Therapists need to be compelling advocates for these therapeutic techniques, including remotivation therapy, and aspire to utilize these techniques when treating older adults with psychosocial and cognitive disorders. Health care has moved to a community-based model, and remotivation is an effective therapeutic tool for individuals in nursing homes, senior centers, day care programs, and other facilities to improve older adults' cognitive, physical, and psychosocial functions. Health care professionals must increase their understanding of effective intervention strategies and implement them in patients' lives in an attempt to improve their quality and quantity of life. By successfully preventing atrophy, individuals will experience less excess disability and therefore will be in the position of doing more for themselves and decrease the demands on caregivers, ideally reducing their stress level.

Each session of remotivation therapy, reminiscing groups, sensory training, or reality orientation engages the group members. Because of the emphasis placed on the brain health of the elderly and the baby boomer generation, therapists need to be cognizant of how their efforts impact a patient's brain and cognitive functioning.

It is imperative that therapists carefully assess individuals who participate in any of the interventions discussed here. If, for example, an individual who is disoriented to his or her environment were to be placed in remotivation therapy, the results would be poor at best because he or she would lack the prerequisite skills or abilities to succeed in the remotivation therapy intervention. The therapist providing intervention also needs to observe and evaluate an individual's sensory modalities.
If the individual has poor hearing and cannot understand the therapist's words or failing eyesight creates the inability to relate to a visual aid, it will impede therapy and any potential success the individual might experience.

— James Siberski, MS, CMC, is an assistant professor of gerontology and the director of the geriatric care management graduate certificate program at Misericordia University in Dallas, Pennsylvania. He is also an adjunct faculty member at University of Scranton.

— Carol Siberski, MS, CRmT, C-GCM, is a geriatric care manager in private practice and conducts research in geriatrics and intellectual disabilities in Pennsylvania.

— Krista J. Randall, MS, OTR/L, CRmT, is an occupational therapist at MedStar Franklin Square Medical Center in Baltimore.

 

Remotivation Therapy With AD Patients
Remotivation is not a treatment that cures the disability. As with other forms of physical rehabilitation, a patient learns to make accommodations to his or her disability. Cognitive diseases or disabilities are not yet curable by modern medicine. While researchers continue to search for medications that reduce memory loss and disordered thinking, medical care provided to those with chronic conditions consists of therapies or programs that help people function at their highest level and live a meaningful life with the disability.

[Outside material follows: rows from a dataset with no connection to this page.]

(** The locked section of [mutex_unlock]: the thread to make runnable. *)
Definition unlock_section : M mutex_t (option Z) := fun m =>
  if lock_holder m =? -2 then Panic
  else if lock_holder m =? -1 then Panic
  else match QSpec.dequeue (deque m) with
       | None => Ok (None, mk_mutex (-1) (deque m))
       | Some (n, q) => Ok (Some n, mk_mutex n q)
       end.

(** ** Sequential runs

    What a call does when no other thread runs in between: the mutex and the
    states of the threads. *)
Record mstate := mk_mstate { mx : mutex_t; tst : Z -> thread_state_t }.

Definition on_mx {A} (m : M mutex_t A) : M mstate A :=
  zoom mx (fun m' s => mk_mstate m' (tst s)) m.

(** [while (mp->lock_holder != thr->tid) context_switch(OP_BLOCK, 0)]. *)
Fixpoint wait_loop (fuel : nat) (me : Z) : M mstate unit :=
  match fuel with
  | O => nofuel
  | S fuel => fun s =>
      if lock_holder (mx s) =? me then Ok (tt, s)
      else match block_state (tst s me) with
           | Ok (true, st) => Blocks
           | Ok (false, st) => wait_loop fuel me (mk_mstate (mx s) (fupd (tst s) me st))
           | _ => Panic
           end
  end.

Definition mutex_lock (me : Z) : M mstate unit :=
  got ← on_mx (lock_section me);
  if (got : bool) then mret tt else wait_loop 2 me.

(** [if (node != NULL) context_switch(OP_MAKE_RUNNABLE, node->thr)]. *)
Definition wake (node : option Z) : M mstate unit := fun s =>
  match node with
  | None => Ok (tt, s)
  | Some n =>
      match make_runnable_state (tst s n) with
      | Ok (_, st) => Ok (tt, mk_mstate (mx s) (fupd (tst s) n st))
      | _ => Panic
      end
  end.

Definition mutex_unlock : M mstate unit := node ← on_mx unlock_section; wake node.

(** ** Concurrent runs *)

(** [Out]: in neither function; [Loop]: queued, evaluating the [while]
    condition; [Blk]: inside [context_switch(OP_BLOCK)]; [Asleep]: descheduled
    by it; [In]: holding the mutex; [Wake n]: in [mutex_unlock], about to make
    [n] runnable. *)
Inductive mpc := Out | Loop | Blk | Asleep | In | Wake (n : Z).

Record cstate := mk_cstate { cmx : mutex_t; ctst : Z -> thread_state_t; cpc : Z -> mpc }.
(** (C17) A reservation is a promise, but for the page of the local APIC.  When
    [reserve_frames count] returns 0, the next [count] calls of [get_frames_raw]
    return [count] different free frames of the core, none of them the local APIC's
    page -- except that, when that page is in the core's share and all frames are
    promised to this one reservation, it has been counted as one of them and the
    last of the calls fails.  [reserve_frames] returns -1, with the counter as it
    was, exactly when fewer than [count] unpromised frames are counted. *)
Theorem reserve_frames_promise calloc cpu me (st : pm) F pending count :
  let _ := seg_alloc calloc in
  0 <= me -> pm_inv cpu st F pending -> Z.of_nat (size (usable st cpu F)) + 1 < 2 ^ 31 -> 0 <= count < 2 ^ 31 ->
  let U := usable st cpu F in
  if decide (count <= Z.of_nat (size U) + extra st cpu - pending) then
    exists st1 st2 frames, reserve_frames cpu count st = Ok (0, st1) /\ pm_inv cpu st1 F (pending + count) /\
      take_frames (Z.to_nat count) cpu me st1 = Ok (frames, st2) /\ length frames = Z.to_nat count /\
      if decide (count <= Z.of_nat (size U)) then
        NoDup frames /\ (forall x, x ∈ frames -> x <> lapic_base st /\ exists f, f ∈ F /\ x = frame_addr (num_free_frames_per_core st) cpu f) /\
        exists F', pm_inv cpu st2 F' pending /\ F' ⊆ F
      else lapic_in_share st cpu = true /\ pending = 0 /\ count = Z.of_nat (size U) + 1 /\ exists fs, frames = fs ++ [w32 ERROR_NOT_ENOUGH_MEM]
  else exists st1, reserve_frames cpu count st = Ok (-1, st1) /\ pm_inv cpu st1 F pending.
Proof.
  intros FA Hme [Hs Hl Hp] Hsz Hc U. assert (He : extra st cpu = 0 /\ lapic_in_share st cpu = false \/ extra st cpu = 1 /\ lapic_in_share st cpu = true).
  { unfold extra. destruct (lapic_in_share st cpu); auto. }
  pose proof (reserve_run cpu st _ count Hl ltac:(lia) Hc) as R1. fold U in R1, Hp, Hl.
  case_decide as Hd; [rewrite (proj2 (Z.leb_le _ _)) in R1 by lia|rewrite (proj2 (Z.leb_gt _ _)) in R1 by lia].
  2:{ eexists. split; [exact R1|]. split; [by apply share_left|simpl; by rewrite lookup_insert_eq|done]. }
  set (st1 := with_left st _) in R1. assert (S1 : share_ok cpu st1 F) by (by apply share_left).
  destruct (take_usable cpu me (Z.to_nat count) st1 F Hme S1) as (ids & st2 & F' & R2 & Hlen & Hnd & Hin & EU & Sub & S2 & Fr & L2).
  change (usable st1 cpu F) with U in *. change (num_free_frames_per_core st1) with (num_free_frames_per_core st) in R2.
  eexists st1, st2, _. split; [exact R1|]. split.
  { split; [done|..]; change (usable st1 cpu F) with U; change (extra st1 cpu) with (extra st cpu); [|lia].
    unfold st1, with_left. cbn [num_free_frames_left]. rewrite lookup_insert_eq. f_equal. lia. }
  split; [exact R2|]. split; [rewrite length_app, length_fmap, length_replicate; lia|]. case_decide as Hcu.
  - replace (Z.to_nat count - length ids)%nat with 0%nat by lia. rewrite app_nil_r. split; [|split].
    + apply NoDup_fmap_2_strong; [|done]. intros i j Hi%Hin Hj%Hin. apply (share_addr_inj cpu st F i j Hs); [by apply usable_elem in Hi as [_ ?]|by apply usable_elem in Hj as [_ ?]].
    + intros x (i & -> & Hi%Hin)%list_elem_of_fmap. apply usable_elem in Hi as [? ?]. eauto.
    + exists F'. split; [|done]. assert (Ex : extra st2 cpu = extra st cpu) by (unfold extra, lapic_in_share; destruct Fr as (-> & -> & _); done).
      assert (HU' : Z.of_nat (size (usable st2 cpu F')) = Z.of_nat (size U) - count).
      { rewrite EU, size_difference by (intros i; rewrite elem_of_list_to_set; apply Hin). rewrite size_list_to_set by done. lia. }
      split; [done| |rewrite Ex, HU'; lia]. rewrite L2. simpl. rewrite lookup_insert_eq, Ex, HU'. f_equal. lia.
  - assert (Hx : extra st cpu = 1 /\ lapic_in_share st cpu = true) by (destruct He; [lia|done]). split; [apply Hx|]. split; [lia|]. split; [lia|].
    replace (Z.to_nat count - length ids)%nat with 1%nat by lia. by eexists.
Qed.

Remotivation is one of those therapies or programs that maximize abilities. It works with the "unwounded personality or self," focusing on what patients can do rather than what they cannot do.

Therefore, remotivation can complement traditional treatment with medications and diet to help people maintain functioning and use the capabilities they have to live life.

How does remotivation work with the unwounded or healthy parts of an individual? Trained individuals utilize discussion plans that incorporate the five steps of remotivation therapy, which adjust the discussion to focus on a patient's remaining abilities, including the following:

• climate of acceptance;

• bridge to reality;

• sharing the world in which we live;

• exploring the work of the world; and

• climate of appreciation.

Incorporated into these steps are the use of association, open-ended questioning from the abstract to the concrete and from the subjective to objective. Remotivation also uses various art forms, such as written, verbal, and visual pictures or poems to help reach an individual's healthy remaining abilities.

Research over the course of 60 years demonstrates the effectiveness of remotivation therapy to help individuals with cognitive disability, severe mental illness, mental retardation/learning disabilities, and other forms of neurological impairment.